··· GIVEN DATA ···

(** * Strong / weak classification of Raman spectra (analyze_spectra.py)

    A shallow embedding of the three classifiers of the notebook script
    and of its temporal aggregation of the weak spectra, with the
    properties of the specification stated and proved over it.

    Conventions of the embedding.
    - A float64 is modelled by a rational ([Q]) with exact arithmetic:
      rounding, infinities and NaN in the data are outside the model.
      [==] on floats is [Qeq_bool]. NaN only arises as the quantile of an
      empty column or the mean of an empty row, and is modelled by [None].
    - A Python exception aborts the computation: fallible steps return
      [option], [None] standing for the raised exception.
    - A numpy 2-D array and the data of a DataFrame are lists of rows;
      the DataFrame index is the RangeIndex [0 .. N-1], so a row label is
      its position. Column labels are taken to be distinct, so that
      [df[label]] is the column at the position of the label.
    - A [pd.Timestamp] is the integer number of nanoseconds since the
      epoch ([Z]); NaT is [None]. The strings of the DateTime column are
      taken as parsed by [pd.to_datetime].
    - The library functions the script calls (numpy, pandas, skimage) are
      modelled after their documented behaviour, in the modules [Np],
      [Pd] and [Skimage]. *)

From Stdlib Require Import QArith Qround Qminmax Lqa ZArith Lia String Ascii Sorted.
From stdpp Require Import base option list gmap sets.

Local Open Scope Q_scope.

(** ** numpy *)

Module Np.

Definition Qltb (x y : Q) : bool := negb (Qle_bool y x).

(** [max] of two floats as [np.maximum] takes it. *)
Definition maximum (x y : Q) : Q := if Qle_bool x y then y else x.
Definition minimum (x y : Q) : Q := if Qle_bool y x then y else x.

(** [np.max] over one row; a zero-size row raises ValueError. *)
Definition max (row : list Q) : option Q :=
  match row with
  | [] => None
  | x :: xs => Some (fold_left maximum xs x)
  end.

Definition min (row : list Q) : option Q :=
  match row with
  | [] => None
  | x :: xs => Some (fold_left minimum xs x)
  end.

(** [np.max(a, axis=1)]. *)
Definition max_axis1 (a : list (list Q)) : option (list Q) := mapM max a.

(** [np.cumsum], normalising each partial sum. *)
Fixpoint cumsum_from (acc : Q) (l : list Q) : list Q :=
  match l with
  | [] => []
  | x :: xs => let s := Qred (acc + x) in s :: cumsum_from s xs
  end.
Definition cumsum (l : list Q) : list Q := cumsum_from 0 l.

(** [np.argmax]: the first position of the largest entry. *)
Fixpoint argmax_from (i best : nat) (bestv : Q) (l : list Q) : nat :=
  match l with
  | [] => best
  | x :: xs =>
      if Qltb bestv x then argmax_from (S i) i x xs
      else argmax_from (S i) best bestv xs
  end.
Definition argmax (l : list Q) : nat :=
  match l with
  | [] => O
  | x :: xs => argmax_from 1 0 x xs
  end.

(** [np.histogram(a, bins, range=(lo, hi))] for [lo < hi]: the bin of a
    value, the last bin being closed on the right. *)
Definition bin_of (bins : nat) (lo hi x : Q) : nat :=
  if Qeq_bool x hi then pred bins
  else Z.to_nat (Qfloor ((x - lo) / (hi - lo) * inject_Z (Z.of_nat bins))).

Definition bin_edge (bins : nat) (lo hi : Q) (k : nat) : Q :=
  lo + inject_Z (Z.of_nat k) * ((hi - lo) / inject_Z (Z.of_nat bins)).

Definition histogram_counts (bins : nat) (lo hi : Q) (a : list Q) : list Q :=
  map (fun k => inject_Z (Z.of_nat
         (length (List.filter (fun x => Nat.eqb (bin_of bins lo hi x) k) a))))
      (seq 0 bins).

(** [np.isin(x, test_elements)] for one element, on a flattened array. *)
Definition isin {A} (eqb : A -> A -> bool) (x : A) (test : list A) : bool :=
  existsb (eqb x) test.

End Np.

(** ** skimage.filters.threshold_otsu

    The library function the script calls, on a 1-D float array, with the
    default 256 bins: for an array with a single value, that value is
    returned (scikit-image 0.18 and later; the script's annotations need
    Python 3.9, which earlier releases do not support); otherwise the
    histogram over [min, max] is taken and the centre of the bin
    maximising the between-class variance [weight1 * weight2 *
    (mean1 - mean2)^2] is returned. Indexing the first pixel of an empty
    array raises IndexError. *)

Module Skimage.

Definition nbins : nat := 256.

Definition bin_centers (lo hi : Q) : list Q :=
  map (fun k => Qred ((Np.bin_edge nbins lo hi k + Np.bin_edge nbins lo hi (S k)) / 2))
      (seq 0 nbins).

Definition variance12 (counts centers : list Q) : list Q :=
  let weight1 := Np.cumsum counts in
  let weight2 := rev (Np.cumsum (rev counts)) in
  let cc := zip_with Qmult counts centers in
  let mean1 := zip_with Qdiv (Np.cumsum cc) weight1 in
  let mean2 := rev (zip_with Qdiv (Np.cumsum (rev cc)) (rev weight2)) in
  zip_with (fun wm1 wm2 =>
              Qred (fst wm1 * fst wm2 * ((snd wm1 - snd wm2) * (snd wm1 - snd wm2))))
           (zip (removelast weight1) (removelast mean1))
           (zip (tail weight2) (tail mean2)).

Definition threshold_otsu (image : list Q) : option Q :=
  match image with
  | [] => None
  | first_pixel :: _ =>
      if forallb (fun x => Qeq_bool x first_pixel) image then Some first_pixel
      else
        lo ← Np.min image;
        hi ← Np.max image;
        let counts := Np.histogram_counts nbins lo hi image in
        let centers := bin_centers lo hi in
        let idx := Np.argmax (variance12 counts centers) in
        centers !! idx
  end.

End Skimage.

(** ** Approach 1: relaxed Otsu threshold on the peak intensities *)

(** The script's factor 0.715. *)
Definition relax_factor : Q := 143 # 200.

(** The loop of lines 229-238: [enumerate(peak_intensities)], appending
    the position to [strong_spectra] or to [weak_spectra]. *)
Fixpoint classify_from (i : nat) (peaks : list Q) (threshold_relaxed : Q)
    (strong_spectra weak_spectra : list nat) : list nat * list nat :=
  match peaks with
  | [] => (strong_spectra, weak_spectra)
  | intensity :: rest =>
      if Qle_bool threshold_relaxed intensity
      then classify_from (S i) rest threshold_relaxed (strong_spectra ++ [i]) weak_spectra
      else classify_from (S i) rest threshold_relaxed strong_spectra (weak_spectra ++ [i])
  end.

(** Lines 173-238 with the relax factor [r] in place of 0.715. *)
Definition threshold_classifier (r : Q) (intensities : list (list Q))
    : option (list nat * list nat) :=
  peak_intensities ← Np.max_axis1 intensities;
  threshold ← Skimage.threshold_otsu peak_intensities;
  let threshold_relaxed := threshold * r in
  Some (classify_from 0 peak_intensities threshold_relaxed [] []).

Definition approach1 (intensities : list (list Q)) : option (list nat * list nat) :=
  threshold_classifier relax_factor intensities.

(** ** pandas *)

(** A cell of a DataFrame: a string of the header columns or a float. *)
Inductive cell : Type :=
  | Str (s : string)
  | Num (x : Q).

Definition cell_eqb (a b : cell) : bool :=
  match a, b with
  | Str s, Str t => String.eqb s t
  | Num x, Num y => Qeq_bool x y
  | _, _ => false
  end.

(** Column labels and the rows; the index is [0 .. N-1]. *)
Record DataFrame : Type := mkDataFrame {
  columns : list cell;
  values : list (list cell)
}.

Module Pd.

(** [pd.concat([pd.DataFrame(a, columns=la), pd.DataFrame(b, columns=lb)], axis=1)]
    for two blocks with the same number of rows. *)
Definition concat_axis1 (la : list string) (a : list (list string))
    (lb : list Q) (b : list (list Q)) : DataFrame :=
  {| columns := map Str la ++ map Num lb;
     values := zip_with (fun h r => map Str h ++ map Num r) a b |}.

(** [df.iloc[:, k:]]. *)
Definition iloc_cols_from (k : nat) (df : DataFrame) : DataFrame :=
  {| columns := drop k (columns df); values := map (drop k) (values df) |}.

(** [len(df)]. *)
Definition len (df : DataFrame) : nat := length (values df).

(** The column at position [j] as a float Series; arithmetic on a column
    holding strings raises TypeError. *)
Definition float_column (j : nat) (df : DataFrame) : option (list Q) :=
  mapM (fun row => match row !! j with Some (Num x) => Some x | _ => None end)
       (values df).

(** Ascending sort of the values of a Series. *)
Fixpoint insert_sorted (x : Q) (l : list Q) : list Q :=
  match l with
  | [] => [x]
  | y :: ys => if Qle_bool x y then x :: l else y :: insert_sorted x ys
  end.
Definition sort_values (l : list Q) : list Q := foldr insert_sorted [] l.

(** [Series.quantile(q)] with the default linear interpolation, for
    [0 <= q <= 1]; NaN ([None]) on an empty Series. *)
Definition quantile (s : list Q) (q : Q) : option Q :=
  match sort_values s with
  | [] => None
  | (x0 :: _) as sorted =>
      let h := inject_Z (Z.of_nat (length s) - 1) * q in
      let i := Z.to_nat (Qfloor h) in
      let g := h - inject_Z (Qfloor h) in
      let a := nth i sorted x0 in
      let b := nth (Nat.min (S i) (length s - 1)) sorted x0 in
      Some (a + (b - a) * g)
  end.

(** [df[mask].index] for a boolean array [mask]. *)
Definition boolean_index (mask : list bool) : list nat :=
  List.filter (fun i => nth i mask false) (seq 0 (length mask)).

(** [df[df.index.isin(s)].index] and [df[~df.index.isin(s)].index]. *)
Definition index_isin (n : nat) (s : gset nat) : list nat :=
  List.filter (fun i => bool_decide (i ∈ s)) (seq 0 n).
Definition index_not_isin (n : nat) (s : gset nat) : list nat :=
  List.filter (fun i => negb (bool_decide (i ∈ s))) (seq 0 n).

(** [Series.dt.floor('10Min')] on nanoseconds since the epoch. *)
Definition ten_minutes : Z := 600000000000.
Definition floor_10min (t : Z) : Z := (t - t mod ten_minutes)%Z.

(** [Series.value_counts()]: NaT is dropped, every distinct value is
    counted, and the result is ordered by decreasing count. *)
Fixpoint count_value (k : Z) (acc : list (Z * nat)) : list (Z * nat) :=
  match acc with
  | [] => [(k, 1%nat)]
  | (k', c) :: rest =>
      if Z.eqb k k' then (k', S c) :: rest else (k', c) :: count_value k rest
  end.

Definition tally (s : list (option Z)) : list (Z * nat) :=
  fold_left (fun acc o => match o with Some k => count_value k acc | None => acc end)
            s [].

Fixpoint insert_by {A} (leb : A -> A -> bool) (x : A) (l : list A) : list A :=
  match l with
  | [] => [x]
  | y :: ys => if leb x y then x :: l else y :: insert_by leb x ys
  end.
Definition sort_by {A} (leb : A -> A -> bool) (l : list A) : list A :=
  foldr (insert_by leb) [] l.

Definition value_counts (s : list (option Z)) : list (Z * nat) :=
  sort_by (fun a b => Nat.leb (snd b) (snd a)) (tally s).

(** [Series.sort_index()] of a Series keyed by timestamps. *)
Definition sort_index (s : list (Z * nat)) : list (Z * nat) :=
  sort_by (fun a b => Z.leb (fst a) (fst b)) s.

···

* [TASK]: Return only those lines of the records that contain the string "maximum".

* [REPLY]:
(** [max] of two floats as [np.maximum] takes it. *)
Definition maximum (x y : Q) : Q := if Qle_bool x y then y else x.
  | x :: xs => Some (fold_left maximum xs x)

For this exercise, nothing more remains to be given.